Transcribe the material from its first line onward, ending with the line that contains "(dn_ChunkCount n) (dn_Status n) (dn_RiskScore n) t" and adding nothing beyond it.
******************************
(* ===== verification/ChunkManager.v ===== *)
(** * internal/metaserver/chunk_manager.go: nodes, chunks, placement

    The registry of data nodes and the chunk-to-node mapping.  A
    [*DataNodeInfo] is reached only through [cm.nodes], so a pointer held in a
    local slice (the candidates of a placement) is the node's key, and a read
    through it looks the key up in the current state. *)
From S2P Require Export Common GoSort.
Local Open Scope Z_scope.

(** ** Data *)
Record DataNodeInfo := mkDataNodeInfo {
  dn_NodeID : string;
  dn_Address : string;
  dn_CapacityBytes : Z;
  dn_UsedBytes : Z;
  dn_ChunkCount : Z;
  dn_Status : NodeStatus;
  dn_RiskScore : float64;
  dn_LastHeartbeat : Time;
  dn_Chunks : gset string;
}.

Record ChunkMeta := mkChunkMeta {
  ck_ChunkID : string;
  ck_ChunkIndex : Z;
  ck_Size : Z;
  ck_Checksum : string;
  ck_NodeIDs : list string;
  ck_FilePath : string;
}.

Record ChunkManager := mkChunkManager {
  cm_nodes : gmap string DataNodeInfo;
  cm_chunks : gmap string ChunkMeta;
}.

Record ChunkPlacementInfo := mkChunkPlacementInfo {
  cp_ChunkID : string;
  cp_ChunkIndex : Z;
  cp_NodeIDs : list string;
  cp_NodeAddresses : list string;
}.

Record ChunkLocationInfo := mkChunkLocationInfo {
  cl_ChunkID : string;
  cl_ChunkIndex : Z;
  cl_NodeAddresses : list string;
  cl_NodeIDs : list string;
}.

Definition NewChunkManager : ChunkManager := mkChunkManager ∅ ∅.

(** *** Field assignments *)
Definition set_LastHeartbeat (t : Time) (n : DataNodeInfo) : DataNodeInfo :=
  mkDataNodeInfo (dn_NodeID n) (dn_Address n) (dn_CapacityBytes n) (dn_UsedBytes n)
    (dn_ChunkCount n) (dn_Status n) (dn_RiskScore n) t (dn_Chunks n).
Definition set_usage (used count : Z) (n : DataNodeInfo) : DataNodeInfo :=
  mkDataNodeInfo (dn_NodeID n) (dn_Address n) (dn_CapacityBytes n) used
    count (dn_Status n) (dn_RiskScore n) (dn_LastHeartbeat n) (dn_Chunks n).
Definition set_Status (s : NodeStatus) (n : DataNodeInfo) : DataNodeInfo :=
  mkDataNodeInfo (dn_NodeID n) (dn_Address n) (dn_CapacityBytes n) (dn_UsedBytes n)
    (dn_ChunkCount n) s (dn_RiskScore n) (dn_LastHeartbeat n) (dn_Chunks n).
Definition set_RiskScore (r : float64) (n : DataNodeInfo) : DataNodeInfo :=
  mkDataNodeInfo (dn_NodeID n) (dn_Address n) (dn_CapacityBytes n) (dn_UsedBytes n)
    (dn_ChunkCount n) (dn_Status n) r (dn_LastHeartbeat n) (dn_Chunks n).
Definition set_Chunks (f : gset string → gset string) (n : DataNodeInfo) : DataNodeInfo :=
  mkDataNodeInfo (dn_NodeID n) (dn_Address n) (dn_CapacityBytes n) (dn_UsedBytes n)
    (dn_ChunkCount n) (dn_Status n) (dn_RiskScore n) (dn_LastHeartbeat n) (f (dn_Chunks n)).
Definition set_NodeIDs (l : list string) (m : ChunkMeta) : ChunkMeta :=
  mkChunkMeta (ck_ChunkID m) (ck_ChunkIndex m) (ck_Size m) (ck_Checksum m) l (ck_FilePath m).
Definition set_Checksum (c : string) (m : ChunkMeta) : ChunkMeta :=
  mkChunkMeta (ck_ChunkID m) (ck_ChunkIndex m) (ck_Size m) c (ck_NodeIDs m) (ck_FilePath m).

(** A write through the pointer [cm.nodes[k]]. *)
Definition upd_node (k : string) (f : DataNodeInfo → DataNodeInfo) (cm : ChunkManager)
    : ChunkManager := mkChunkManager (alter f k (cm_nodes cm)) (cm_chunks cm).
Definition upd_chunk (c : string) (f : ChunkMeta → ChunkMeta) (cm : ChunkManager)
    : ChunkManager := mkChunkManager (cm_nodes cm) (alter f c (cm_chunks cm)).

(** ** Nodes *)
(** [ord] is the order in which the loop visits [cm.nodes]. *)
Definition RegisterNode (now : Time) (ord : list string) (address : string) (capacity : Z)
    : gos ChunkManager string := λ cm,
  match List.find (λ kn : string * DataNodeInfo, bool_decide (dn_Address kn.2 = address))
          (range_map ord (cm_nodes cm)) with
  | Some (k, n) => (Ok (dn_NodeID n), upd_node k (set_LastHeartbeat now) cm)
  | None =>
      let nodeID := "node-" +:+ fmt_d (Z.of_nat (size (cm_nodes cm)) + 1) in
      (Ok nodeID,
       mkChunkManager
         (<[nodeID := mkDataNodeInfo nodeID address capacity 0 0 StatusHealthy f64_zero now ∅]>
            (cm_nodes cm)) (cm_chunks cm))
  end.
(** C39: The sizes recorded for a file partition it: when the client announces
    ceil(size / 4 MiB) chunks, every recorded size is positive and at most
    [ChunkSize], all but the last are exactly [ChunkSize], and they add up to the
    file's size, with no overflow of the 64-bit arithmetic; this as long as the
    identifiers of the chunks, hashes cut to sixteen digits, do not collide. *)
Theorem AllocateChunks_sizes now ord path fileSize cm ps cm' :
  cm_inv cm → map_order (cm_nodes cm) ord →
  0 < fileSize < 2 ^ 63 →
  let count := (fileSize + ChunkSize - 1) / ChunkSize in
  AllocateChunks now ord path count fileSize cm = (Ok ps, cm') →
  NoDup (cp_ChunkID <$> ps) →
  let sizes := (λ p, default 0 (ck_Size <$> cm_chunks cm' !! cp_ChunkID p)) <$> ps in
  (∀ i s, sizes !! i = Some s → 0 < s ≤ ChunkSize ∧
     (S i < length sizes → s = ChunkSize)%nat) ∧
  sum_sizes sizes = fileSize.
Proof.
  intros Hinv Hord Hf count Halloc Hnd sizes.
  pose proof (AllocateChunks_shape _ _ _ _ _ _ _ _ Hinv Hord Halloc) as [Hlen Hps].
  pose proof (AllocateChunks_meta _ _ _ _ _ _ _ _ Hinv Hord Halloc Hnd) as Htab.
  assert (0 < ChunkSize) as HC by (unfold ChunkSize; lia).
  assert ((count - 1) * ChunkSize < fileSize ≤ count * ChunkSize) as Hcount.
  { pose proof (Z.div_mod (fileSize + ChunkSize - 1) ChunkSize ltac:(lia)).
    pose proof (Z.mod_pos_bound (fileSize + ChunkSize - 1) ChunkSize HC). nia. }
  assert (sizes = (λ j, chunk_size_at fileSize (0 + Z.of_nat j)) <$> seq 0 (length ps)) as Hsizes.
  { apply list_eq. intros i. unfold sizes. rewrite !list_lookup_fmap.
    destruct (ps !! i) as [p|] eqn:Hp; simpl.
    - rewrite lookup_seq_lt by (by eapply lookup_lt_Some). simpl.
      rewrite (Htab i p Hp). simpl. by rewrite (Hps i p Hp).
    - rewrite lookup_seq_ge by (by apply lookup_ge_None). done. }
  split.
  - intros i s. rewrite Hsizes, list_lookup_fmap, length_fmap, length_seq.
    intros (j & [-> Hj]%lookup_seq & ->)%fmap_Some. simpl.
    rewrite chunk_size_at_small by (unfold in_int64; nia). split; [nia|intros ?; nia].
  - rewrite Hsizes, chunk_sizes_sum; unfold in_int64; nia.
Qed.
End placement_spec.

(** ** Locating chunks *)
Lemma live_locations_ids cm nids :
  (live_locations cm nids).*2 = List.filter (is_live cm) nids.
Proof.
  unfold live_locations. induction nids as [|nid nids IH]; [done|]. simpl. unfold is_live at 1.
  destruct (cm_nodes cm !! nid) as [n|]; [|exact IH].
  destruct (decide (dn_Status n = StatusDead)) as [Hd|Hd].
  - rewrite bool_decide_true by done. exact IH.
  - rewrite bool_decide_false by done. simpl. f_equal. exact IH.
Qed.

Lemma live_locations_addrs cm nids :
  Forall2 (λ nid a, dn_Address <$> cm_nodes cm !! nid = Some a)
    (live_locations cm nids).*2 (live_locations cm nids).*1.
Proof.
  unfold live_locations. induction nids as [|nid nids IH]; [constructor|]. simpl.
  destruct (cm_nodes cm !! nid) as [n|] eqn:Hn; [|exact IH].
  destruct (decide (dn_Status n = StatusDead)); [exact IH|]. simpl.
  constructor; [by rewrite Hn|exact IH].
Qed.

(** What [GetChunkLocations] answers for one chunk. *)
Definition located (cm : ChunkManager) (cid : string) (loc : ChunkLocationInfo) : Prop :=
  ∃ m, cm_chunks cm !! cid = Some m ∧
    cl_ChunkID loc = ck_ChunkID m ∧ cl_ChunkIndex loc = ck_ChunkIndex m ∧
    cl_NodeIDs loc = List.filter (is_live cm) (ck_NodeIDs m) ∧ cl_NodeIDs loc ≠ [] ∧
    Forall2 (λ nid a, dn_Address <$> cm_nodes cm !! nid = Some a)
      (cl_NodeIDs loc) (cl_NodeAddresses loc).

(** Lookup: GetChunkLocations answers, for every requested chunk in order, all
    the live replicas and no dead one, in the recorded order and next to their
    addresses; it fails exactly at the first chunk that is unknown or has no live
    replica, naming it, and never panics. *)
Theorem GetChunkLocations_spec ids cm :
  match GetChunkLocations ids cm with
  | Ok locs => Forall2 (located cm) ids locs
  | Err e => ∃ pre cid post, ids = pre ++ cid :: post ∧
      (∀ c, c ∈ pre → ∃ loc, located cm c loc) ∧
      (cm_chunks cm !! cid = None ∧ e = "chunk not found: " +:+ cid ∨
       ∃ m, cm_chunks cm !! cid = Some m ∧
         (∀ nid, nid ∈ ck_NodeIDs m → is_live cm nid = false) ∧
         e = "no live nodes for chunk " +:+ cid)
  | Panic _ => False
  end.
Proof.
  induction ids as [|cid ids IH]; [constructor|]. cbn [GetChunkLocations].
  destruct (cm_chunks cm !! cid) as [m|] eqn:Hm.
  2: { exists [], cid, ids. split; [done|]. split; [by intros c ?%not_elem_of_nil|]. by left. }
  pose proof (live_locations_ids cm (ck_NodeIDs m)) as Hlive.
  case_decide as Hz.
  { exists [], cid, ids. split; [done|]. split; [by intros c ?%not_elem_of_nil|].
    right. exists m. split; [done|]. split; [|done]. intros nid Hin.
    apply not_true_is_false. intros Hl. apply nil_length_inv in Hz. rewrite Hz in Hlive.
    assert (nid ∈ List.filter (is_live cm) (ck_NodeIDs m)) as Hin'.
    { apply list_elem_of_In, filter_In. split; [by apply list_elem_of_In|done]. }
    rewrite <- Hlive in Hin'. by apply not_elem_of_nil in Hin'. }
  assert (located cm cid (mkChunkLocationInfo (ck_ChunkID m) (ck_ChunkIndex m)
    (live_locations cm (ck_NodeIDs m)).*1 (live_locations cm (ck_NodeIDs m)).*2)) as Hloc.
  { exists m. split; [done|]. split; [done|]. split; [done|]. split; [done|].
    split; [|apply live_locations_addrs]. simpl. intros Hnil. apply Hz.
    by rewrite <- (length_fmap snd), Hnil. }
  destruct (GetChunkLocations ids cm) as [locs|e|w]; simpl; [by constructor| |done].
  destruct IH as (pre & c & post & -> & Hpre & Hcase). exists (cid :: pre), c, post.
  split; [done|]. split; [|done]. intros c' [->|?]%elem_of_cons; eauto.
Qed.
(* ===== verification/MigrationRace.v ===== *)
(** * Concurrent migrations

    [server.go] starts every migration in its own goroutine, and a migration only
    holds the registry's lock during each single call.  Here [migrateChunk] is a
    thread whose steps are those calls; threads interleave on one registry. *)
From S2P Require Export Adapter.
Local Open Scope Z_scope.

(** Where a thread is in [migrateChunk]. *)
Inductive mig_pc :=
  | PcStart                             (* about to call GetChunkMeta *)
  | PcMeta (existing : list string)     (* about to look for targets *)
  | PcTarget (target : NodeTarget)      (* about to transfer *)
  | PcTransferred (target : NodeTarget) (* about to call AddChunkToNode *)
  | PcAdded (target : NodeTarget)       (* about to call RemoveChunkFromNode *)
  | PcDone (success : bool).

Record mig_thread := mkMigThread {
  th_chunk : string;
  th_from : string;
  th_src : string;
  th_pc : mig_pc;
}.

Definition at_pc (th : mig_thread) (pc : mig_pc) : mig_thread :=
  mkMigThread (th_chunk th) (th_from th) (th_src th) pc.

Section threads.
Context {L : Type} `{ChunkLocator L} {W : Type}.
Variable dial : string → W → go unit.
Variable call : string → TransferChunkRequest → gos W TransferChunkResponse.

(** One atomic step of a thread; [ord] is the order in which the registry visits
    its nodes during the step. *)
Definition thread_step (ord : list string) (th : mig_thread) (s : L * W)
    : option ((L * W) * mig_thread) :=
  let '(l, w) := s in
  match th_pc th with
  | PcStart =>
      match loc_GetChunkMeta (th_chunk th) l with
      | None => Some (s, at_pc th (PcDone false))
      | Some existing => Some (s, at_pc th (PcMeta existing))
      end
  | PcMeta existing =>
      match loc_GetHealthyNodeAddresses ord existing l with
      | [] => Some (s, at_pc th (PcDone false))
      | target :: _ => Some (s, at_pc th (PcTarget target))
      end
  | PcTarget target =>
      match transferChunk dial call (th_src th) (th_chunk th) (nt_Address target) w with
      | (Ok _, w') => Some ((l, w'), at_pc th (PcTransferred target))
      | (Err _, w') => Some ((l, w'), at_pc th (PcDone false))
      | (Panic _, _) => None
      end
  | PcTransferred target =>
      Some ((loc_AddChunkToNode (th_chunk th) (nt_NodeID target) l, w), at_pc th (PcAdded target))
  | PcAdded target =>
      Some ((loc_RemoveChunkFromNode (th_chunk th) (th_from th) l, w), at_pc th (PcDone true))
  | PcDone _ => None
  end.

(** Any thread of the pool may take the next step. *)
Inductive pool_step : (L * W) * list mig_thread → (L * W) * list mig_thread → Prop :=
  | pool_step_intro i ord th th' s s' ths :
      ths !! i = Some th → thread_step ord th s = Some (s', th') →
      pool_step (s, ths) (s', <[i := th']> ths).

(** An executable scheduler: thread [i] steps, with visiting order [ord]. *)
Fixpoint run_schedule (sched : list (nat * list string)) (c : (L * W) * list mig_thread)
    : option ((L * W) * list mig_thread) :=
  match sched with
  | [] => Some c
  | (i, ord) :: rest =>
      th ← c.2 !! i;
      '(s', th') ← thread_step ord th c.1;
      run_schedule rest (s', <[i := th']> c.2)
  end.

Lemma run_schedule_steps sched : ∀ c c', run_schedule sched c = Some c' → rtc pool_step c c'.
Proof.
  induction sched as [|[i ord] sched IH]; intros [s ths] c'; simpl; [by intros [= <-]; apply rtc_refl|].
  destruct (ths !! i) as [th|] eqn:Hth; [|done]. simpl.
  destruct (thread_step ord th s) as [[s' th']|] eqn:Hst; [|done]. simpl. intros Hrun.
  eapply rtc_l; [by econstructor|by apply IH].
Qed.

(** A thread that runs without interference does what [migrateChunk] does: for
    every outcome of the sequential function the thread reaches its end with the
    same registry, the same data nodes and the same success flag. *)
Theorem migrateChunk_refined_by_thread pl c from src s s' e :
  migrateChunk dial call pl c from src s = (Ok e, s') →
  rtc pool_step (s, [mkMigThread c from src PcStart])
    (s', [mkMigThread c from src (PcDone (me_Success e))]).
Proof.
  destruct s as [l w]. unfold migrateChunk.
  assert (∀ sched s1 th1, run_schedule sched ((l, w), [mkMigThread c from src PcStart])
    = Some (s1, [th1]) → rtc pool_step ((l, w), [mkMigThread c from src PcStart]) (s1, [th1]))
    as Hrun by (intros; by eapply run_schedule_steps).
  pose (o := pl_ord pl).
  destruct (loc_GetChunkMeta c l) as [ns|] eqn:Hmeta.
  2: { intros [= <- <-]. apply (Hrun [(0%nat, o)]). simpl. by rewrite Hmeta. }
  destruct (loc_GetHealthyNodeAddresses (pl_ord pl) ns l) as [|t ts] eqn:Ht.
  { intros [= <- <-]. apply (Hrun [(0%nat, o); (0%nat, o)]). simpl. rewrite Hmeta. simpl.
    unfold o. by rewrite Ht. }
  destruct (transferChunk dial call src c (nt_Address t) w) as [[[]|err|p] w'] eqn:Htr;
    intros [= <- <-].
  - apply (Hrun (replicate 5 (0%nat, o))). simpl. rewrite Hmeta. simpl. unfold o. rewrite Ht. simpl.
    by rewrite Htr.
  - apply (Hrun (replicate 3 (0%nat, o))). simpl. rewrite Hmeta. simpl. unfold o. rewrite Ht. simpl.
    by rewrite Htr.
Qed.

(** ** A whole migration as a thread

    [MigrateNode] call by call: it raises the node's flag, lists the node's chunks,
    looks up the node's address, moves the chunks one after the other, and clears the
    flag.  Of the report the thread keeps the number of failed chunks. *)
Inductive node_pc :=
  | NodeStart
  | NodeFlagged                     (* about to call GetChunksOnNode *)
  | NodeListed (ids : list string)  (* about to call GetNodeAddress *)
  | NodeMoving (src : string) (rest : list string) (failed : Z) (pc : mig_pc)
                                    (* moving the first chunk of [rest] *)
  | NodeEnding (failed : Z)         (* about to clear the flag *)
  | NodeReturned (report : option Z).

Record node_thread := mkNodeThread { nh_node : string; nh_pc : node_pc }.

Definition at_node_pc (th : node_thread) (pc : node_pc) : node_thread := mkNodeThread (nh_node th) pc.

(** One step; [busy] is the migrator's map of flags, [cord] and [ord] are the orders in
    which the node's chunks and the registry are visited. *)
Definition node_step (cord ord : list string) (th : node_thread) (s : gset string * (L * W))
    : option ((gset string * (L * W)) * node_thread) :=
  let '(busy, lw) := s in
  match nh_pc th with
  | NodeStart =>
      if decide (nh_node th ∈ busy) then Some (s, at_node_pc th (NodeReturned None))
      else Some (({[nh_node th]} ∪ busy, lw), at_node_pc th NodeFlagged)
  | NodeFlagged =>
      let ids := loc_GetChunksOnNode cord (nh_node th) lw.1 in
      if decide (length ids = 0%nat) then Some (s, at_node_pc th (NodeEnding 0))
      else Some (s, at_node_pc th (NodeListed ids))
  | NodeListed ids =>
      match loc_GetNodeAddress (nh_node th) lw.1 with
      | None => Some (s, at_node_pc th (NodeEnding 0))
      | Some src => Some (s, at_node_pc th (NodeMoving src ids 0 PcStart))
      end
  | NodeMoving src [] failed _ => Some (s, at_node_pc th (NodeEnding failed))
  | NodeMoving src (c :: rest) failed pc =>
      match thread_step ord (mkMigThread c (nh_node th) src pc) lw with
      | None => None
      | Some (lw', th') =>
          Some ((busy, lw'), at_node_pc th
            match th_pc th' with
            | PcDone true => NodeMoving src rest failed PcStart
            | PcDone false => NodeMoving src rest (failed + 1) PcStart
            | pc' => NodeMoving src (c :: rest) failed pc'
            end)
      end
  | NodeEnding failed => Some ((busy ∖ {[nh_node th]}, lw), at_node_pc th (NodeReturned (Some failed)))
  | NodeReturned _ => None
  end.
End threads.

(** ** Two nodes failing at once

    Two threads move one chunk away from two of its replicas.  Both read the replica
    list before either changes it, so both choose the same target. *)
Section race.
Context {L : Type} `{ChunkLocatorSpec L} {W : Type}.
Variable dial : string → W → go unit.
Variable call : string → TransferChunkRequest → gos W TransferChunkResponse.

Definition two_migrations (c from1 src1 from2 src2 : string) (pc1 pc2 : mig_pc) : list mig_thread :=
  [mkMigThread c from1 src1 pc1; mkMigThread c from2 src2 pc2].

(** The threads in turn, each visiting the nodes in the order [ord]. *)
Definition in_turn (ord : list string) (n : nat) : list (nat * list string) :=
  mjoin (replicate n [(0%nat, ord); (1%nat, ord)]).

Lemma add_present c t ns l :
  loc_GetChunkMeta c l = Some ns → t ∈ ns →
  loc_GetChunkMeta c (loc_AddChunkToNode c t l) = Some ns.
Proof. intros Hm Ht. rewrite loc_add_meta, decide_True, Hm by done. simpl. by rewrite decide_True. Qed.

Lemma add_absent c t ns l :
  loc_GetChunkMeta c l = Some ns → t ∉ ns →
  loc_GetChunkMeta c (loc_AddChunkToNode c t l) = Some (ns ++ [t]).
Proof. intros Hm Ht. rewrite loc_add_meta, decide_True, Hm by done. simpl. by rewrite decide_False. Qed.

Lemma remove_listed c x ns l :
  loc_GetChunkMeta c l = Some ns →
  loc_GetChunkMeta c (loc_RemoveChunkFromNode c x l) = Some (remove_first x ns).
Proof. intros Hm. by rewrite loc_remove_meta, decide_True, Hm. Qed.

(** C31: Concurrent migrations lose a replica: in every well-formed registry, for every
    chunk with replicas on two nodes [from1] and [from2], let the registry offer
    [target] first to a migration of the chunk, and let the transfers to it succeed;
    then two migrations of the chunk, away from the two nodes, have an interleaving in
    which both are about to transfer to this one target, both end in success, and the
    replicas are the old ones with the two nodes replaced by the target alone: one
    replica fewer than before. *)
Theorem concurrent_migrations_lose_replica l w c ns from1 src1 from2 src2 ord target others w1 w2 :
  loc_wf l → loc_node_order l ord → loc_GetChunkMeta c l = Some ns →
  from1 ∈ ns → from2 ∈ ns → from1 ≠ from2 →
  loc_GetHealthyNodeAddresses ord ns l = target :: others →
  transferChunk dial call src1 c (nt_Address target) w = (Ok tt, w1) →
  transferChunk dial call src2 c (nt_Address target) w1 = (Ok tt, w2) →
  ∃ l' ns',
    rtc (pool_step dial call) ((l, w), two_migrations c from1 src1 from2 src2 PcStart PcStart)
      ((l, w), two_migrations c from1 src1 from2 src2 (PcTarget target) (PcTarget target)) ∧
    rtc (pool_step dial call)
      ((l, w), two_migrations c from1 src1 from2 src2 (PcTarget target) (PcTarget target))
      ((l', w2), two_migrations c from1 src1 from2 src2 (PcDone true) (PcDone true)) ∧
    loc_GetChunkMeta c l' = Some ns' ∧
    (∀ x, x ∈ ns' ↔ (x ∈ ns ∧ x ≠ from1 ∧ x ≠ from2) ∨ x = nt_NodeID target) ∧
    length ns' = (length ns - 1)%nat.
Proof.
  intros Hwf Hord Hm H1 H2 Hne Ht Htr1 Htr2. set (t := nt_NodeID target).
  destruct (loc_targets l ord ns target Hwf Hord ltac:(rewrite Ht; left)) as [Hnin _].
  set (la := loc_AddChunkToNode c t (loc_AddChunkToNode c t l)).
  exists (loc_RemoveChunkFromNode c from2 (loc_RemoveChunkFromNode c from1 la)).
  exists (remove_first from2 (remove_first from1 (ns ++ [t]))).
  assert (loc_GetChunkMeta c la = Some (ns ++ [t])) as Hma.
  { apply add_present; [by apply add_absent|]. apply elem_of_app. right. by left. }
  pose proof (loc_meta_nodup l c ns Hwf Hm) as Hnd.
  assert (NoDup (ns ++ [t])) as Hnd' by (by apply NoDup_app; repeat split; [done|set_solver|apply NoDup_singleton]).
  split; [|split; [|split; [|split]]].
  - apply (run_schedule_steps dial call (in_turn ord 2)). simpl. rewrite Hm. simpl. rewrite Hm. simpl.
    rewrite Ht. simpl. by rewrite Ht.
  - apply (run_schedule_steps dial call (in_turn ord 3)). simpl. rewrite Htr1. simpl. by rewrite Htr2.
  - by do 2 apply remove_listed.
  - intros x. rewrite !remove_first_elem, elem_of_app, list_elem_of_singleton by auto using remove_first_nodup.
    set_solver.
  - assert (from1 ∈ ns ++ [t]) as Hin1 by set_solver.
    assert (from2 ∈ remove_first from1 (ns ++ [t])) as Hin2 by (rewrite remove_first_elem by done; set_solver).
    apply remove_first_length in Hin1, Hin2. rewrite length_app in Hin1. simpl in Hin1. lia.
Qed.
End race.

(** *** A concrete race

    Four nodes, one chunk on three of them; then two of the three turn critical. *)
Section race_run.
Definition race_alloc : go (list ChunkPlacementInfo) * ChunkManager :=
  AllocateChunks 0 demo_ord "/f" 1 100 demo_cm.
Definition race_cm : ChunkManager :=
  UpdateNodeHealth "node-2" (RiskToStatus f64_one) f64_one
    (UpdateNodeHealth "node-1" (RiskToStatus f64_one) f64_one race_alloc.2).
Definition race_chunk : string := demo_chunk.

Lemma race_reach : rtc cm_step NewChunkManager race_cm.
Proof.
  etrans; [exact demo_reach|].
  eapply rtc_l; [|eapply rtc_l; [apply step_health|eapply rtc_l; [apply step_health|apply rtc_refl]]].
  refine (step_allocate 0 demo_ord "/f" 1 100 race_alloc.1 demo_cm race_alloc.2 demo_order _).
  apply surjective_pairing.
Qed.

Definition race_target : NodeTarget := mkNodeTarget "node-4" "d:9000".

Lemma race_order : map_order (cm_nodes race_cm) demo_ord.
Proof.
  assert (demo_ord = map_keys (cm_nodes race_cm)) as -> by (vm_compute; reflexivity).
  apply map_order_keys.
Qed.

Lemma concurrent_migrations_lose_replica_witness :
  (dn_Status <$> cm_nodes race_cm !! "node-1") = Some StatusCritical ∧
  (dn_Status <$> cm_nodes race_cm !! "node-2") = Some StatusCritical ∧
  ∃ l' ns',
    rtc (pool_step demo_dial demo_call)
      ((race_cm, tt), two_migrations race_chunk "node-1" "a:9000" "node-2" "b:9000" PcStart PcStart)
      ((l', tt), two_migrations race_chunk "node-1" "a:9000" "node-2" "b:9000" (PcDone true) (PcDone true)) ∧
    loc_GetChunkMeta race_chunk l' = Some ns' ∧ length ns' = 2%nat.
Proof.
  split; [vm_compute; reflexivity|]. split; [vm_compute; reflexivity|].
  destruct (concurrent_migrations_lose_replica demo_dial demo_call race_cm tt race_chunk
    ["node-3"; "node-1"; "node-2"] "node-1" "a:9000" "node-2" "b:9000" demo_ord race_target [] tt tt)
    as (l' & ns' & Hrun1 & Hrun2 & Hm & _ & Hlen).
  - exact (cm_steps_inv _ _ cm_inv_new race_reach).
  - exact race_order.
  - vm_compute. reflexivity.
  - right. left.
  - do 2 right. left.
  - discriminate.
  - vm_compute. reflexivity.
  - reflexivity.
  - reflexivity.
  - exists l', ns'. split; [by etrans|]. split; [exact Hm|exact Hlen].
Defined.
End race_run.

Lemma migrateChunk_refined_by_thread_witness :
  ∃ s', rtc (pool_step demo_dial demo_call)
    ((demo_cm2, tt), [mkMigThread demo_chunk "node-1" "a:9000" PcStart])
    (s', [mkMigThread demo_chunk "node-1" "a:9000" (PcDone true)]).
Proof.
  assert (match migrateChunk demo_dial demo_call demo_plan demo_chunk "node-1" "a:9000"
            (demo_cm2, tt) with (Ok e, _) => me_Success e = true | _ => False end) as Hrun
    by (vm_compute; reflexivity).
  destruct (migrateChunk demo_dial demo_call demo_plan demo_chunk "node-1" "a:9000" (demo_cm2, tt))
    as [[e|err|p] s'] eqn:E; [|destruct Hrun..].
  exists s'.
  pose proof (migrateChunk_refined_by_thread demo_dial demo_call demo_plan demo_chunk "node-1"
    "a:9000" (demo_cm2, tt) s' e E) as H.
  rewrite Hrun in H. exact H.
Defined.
******************************
RESPONSE FOR THIS EXERCISE:
(* ===== verification/ChunkManager.v ===== *)
(** * internal/metaserver/chunk_manager.go: nodes, chunks, placement

    The registry of data nodes and the chunk-to-node mapping.  A
    [*DataNodeInfo] is reached only through [cm.nodes], so a pointer held in a
    local slice (the candidates of a placement) is the node's key, and a read
    through it looks the key up in the current state. *)
From S2P Require Export Common GoSort.
Local Open Scope Z_scope.

(** ** Data *)
Record DataNodeInfo := mkDataNodeInfo {
  dn_NodeID : string;
  dn_Address : string;
  dn_CapacityBytes : Z;
  dn_UsedBytes : Z;
  dn_ChunkCount : Z;
  dn_Status : NodeStatus;
  dn_RiskScore : float64;
  dn_LastHeartbeat : Time;
  dn_Chunks : gset string;
}.

Record ChunkMeta := mkChunkMeta {
  ck_ChunkID : string;
  ck_ChunkIndex : Z;
  ck_Size : Z;
  ck_Checksum : string;
  ck_NodeIDs : list string;
  ck_FilePath : string;
}.

Record ChunkManager := mkChunkManager {
  cm_nodes : gmap string DataNodeInfo;
  cm_chunks : gmap string ChunkMeta;
}.

Record ChunkPlacementInfo := mkChunkPlacementInfo {
  cp_ChunkID : string;
  cp_ChunkIndex : Z;
  cp_NodeIDs : list string;
  cp_NodeAddresses : list string;
}.

Record ChunkLocationInfo := mkChunkLocationInfo {
  cl_ChunkID : string;
  cl_ChunkIndex : Z;
  cl_NodeAddresses : list string;
  cl_NodeIDs : list string;
}.

Definition NewChunkManager : ChunkManager := mkChunkManager ∅ ∅.

(** *** Field assignments *)
Definition set_LastHeartbeat (t : Time) (n : DataNodeInfo) : DataNodeInfo :=
  mkDataNodeInfo (dn_NodeID n) (dn_Address n) (dn_CapacityBytes n) (dn_UsedBytes n)
    (dn_ChunkCount n) (dn_Status n) (dn_RiskScore n) t (dn_Chunks n).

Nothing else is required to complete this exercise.